(** *** What the query answers is bounded *)
Definition saneStorage (si : StorageInfo) : Prop :=
  0 <= RemainingStorage si /\ (MinShards si = 0 \/ 0 < MinShards si <= TotalShards si /\ TotalShards si < 2 ^ 32).
Lemma sectorsPerUnit_pos si : saneStorage si -> 0 < sectorsPerUnit si < 2 ^ 32.
Proof.
  intros [_ [H|[H1 H2]]]; unfold sectorsPerUnit.
  - rewrite H. simpl. lia.
  - destruct (Z.eqb_spec (MinShards si) 0); [lia|]. rewrite Z.quot_div_nonneg by lia. unfold u32.
    assert (1 <= TotalShards si / MinShards si) by (apply Z.div_le_lower_bound; lia). pose proof (Z.div_le_upper_bound (TotalShards si) (MinShards si) (TotalShards si) ltac:(lia) ltac:(nia)).
    rewrite Z.mod_small; lia.
Qed.
Lemma FileFsSizeInfo_is si : saneStorage si -> FileFsSizeInfo si =
  Ok (le_enc 8 (u64 (RemainingStorage si + UsedStorage si) / BytesPerSector / sectorsPerUnit si) ++ le_enc 8 (RemainingStorage si / BytesPerSector / sectorsPerUnit si) ++
      le_enc 4 (sectorsPerUnit si) ++ le_enc 4 BytesPerSector).
Proof.
  intros H%sectorsPerUnit_pos. unfold FileFsSizeInfo, div64. cbv zeta. destruct (Z.eqb_spec (sectorsPerUnit si) 0); [lia|]. rewrite !bind_mret.
  generalize (u64 (RemainingStorage si + UsedStorage si) / BytesPerSector / sectorsPerUnit si), (RemainingStorage si / BytesPerSector / sectorsPerUnit si), (sectorsPerUnit si). intros. reflexivity.
Qed.
Lemma FileFsFullSizeInfo_is si : saneStorage si -> FileFsFullSizeInfo si =
  Ok (le_enc 8 (u64 (RemainingStorage si + UsedStorage si) / BytesPerSector / sectorsPerUnit si) ++ le_enc 8 (RemainingStorage si / BytesPerSector / sectorsPerUnit si) ++
      le_enc 8 (RemainingStorage si / BytesPerSector / sectorsPerUnit si) ++ le_enc 4 (sectorsPerUnit si) ++ le_enc 4 BytesPerSector).
Proof.
  intros H%sectorsPerUnit_pos. unfold FileFsFullSizeInfo, div64. cbv zeta. destruct (Z.eqb_spec (sectorsPerUnit si) 0); [lia|]. rewrite !bind_mret.
  generalize (u64 (RemainingStorage si + UsedStorage si) / BytesPerSector / sectorsPerUnit si), (RemainingStorage si / BytesPerSector / sectorsPerUnit si), (sectorsPerUnit si). intros. reflexivity.
Qed.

+++

> **INSTRUCTIONS TO FOLLOW**:
Set down each record verbatim.

> **ANSWER TO THE PROBLEM**:
(** *** What the query answers is bounded *)
Definition saneStorage (si : StorageInfo) : Prop :=
  0 <= RemainingStorage si /\ (MinShards si = 0 \/ 0 < MinShards si <= TotalShards si /\ TotalShards si < 2 ^ 32).
Lemma sectorsPerUnit_pos si : saneStorage si -> 0 < sectorsPerUnit si < 2 ^ 32.
Proof.
  intros [_ [H|[H1 H2]]]; unfold sectorsPerUnit.
  - rewrite H. simpl. lia.
  - destruct (Z.eqb_spec (MinShards si) 0); [lia|]. rewrite Z.quot_div_nonneg by lia. unfold u32.
    assert (1 <= TotalShards si / MinShards si) by (apply Z.div_le_lower_bound; lia). pose proof (Z.div_le_upper_bound (TotalShards si) (MinShards si) (TotalShards si) ltac:(lia) ltac:(nia)).
    rewrite Z.mod_small; lia.
Qed.
Lemma FileFsSizeInfo_is si : saneStorage si -> FileFsSizeInfo si =
  Ok (le_enc 8 (u64 (RemainingStorage si + UsedStorage si) / BytesPerSector / sectorsPerUnit si) ++ le_enc 8 (RemainingStorage si / BytesPerSector / sectorsPerUnit si) ++
      le_enc 4 (sectorsPerUnit si) ++ le_enc 4 BytesPerSector).
Proof.
  intros H%sectorsPerUnit_pos. unfold FileFsSizeInfo, div64. cbv zeta. destruct (Z.eqb_spec (sectorsPerUnit si) 0); [lia|]. rewrite !bind_mret.
  generalize (u64 (RemainingStorage si + UsedStorage si) / BytesPerSector / sectorsPerUnit si), (RemainingStorage si / BytesPerSector / sectorsPerUnit si), (sectorsPerUnit si). intros. reflexivity.
Qed.
Lemma FileFsFullSizeInfo_is si : saneStorage si -> FileFsFullSizeInfo si =
  Ok (le_enc 8 (u64 (RemainingStorage si + UsedStorage si) / BytesPerSector / sectorsPerUnit si) ++ le_enc 8 (RemainingStorage si / BytesPerSector / sectorsPerUnit si) ++
      le_enc 8 (RemainingStorage si / BytesPerSector / sectorsPerUnit si) ++ le_enc 4 (sectorsPerUnit si) ++ le_enc 4 BytesPerSector).
Proof.
  intros H%sectorsPerUnit_pos. unfold FileFsFullSizeInfo, div64. cbv zeta. destruct (Z.eqb_spec (sectorsPerUnit si) 0); [lia|]. rewrite !bind_mret.
  generalize (u64 (RemainingStorage si + UsedStorage si) / BytesPerSector / sectorsPerUnit si), (RemainingStorage si / BytesPerSector / sectorsPerUnit si), (sectorsPerUnit si). intros. reflexivity.
Qed.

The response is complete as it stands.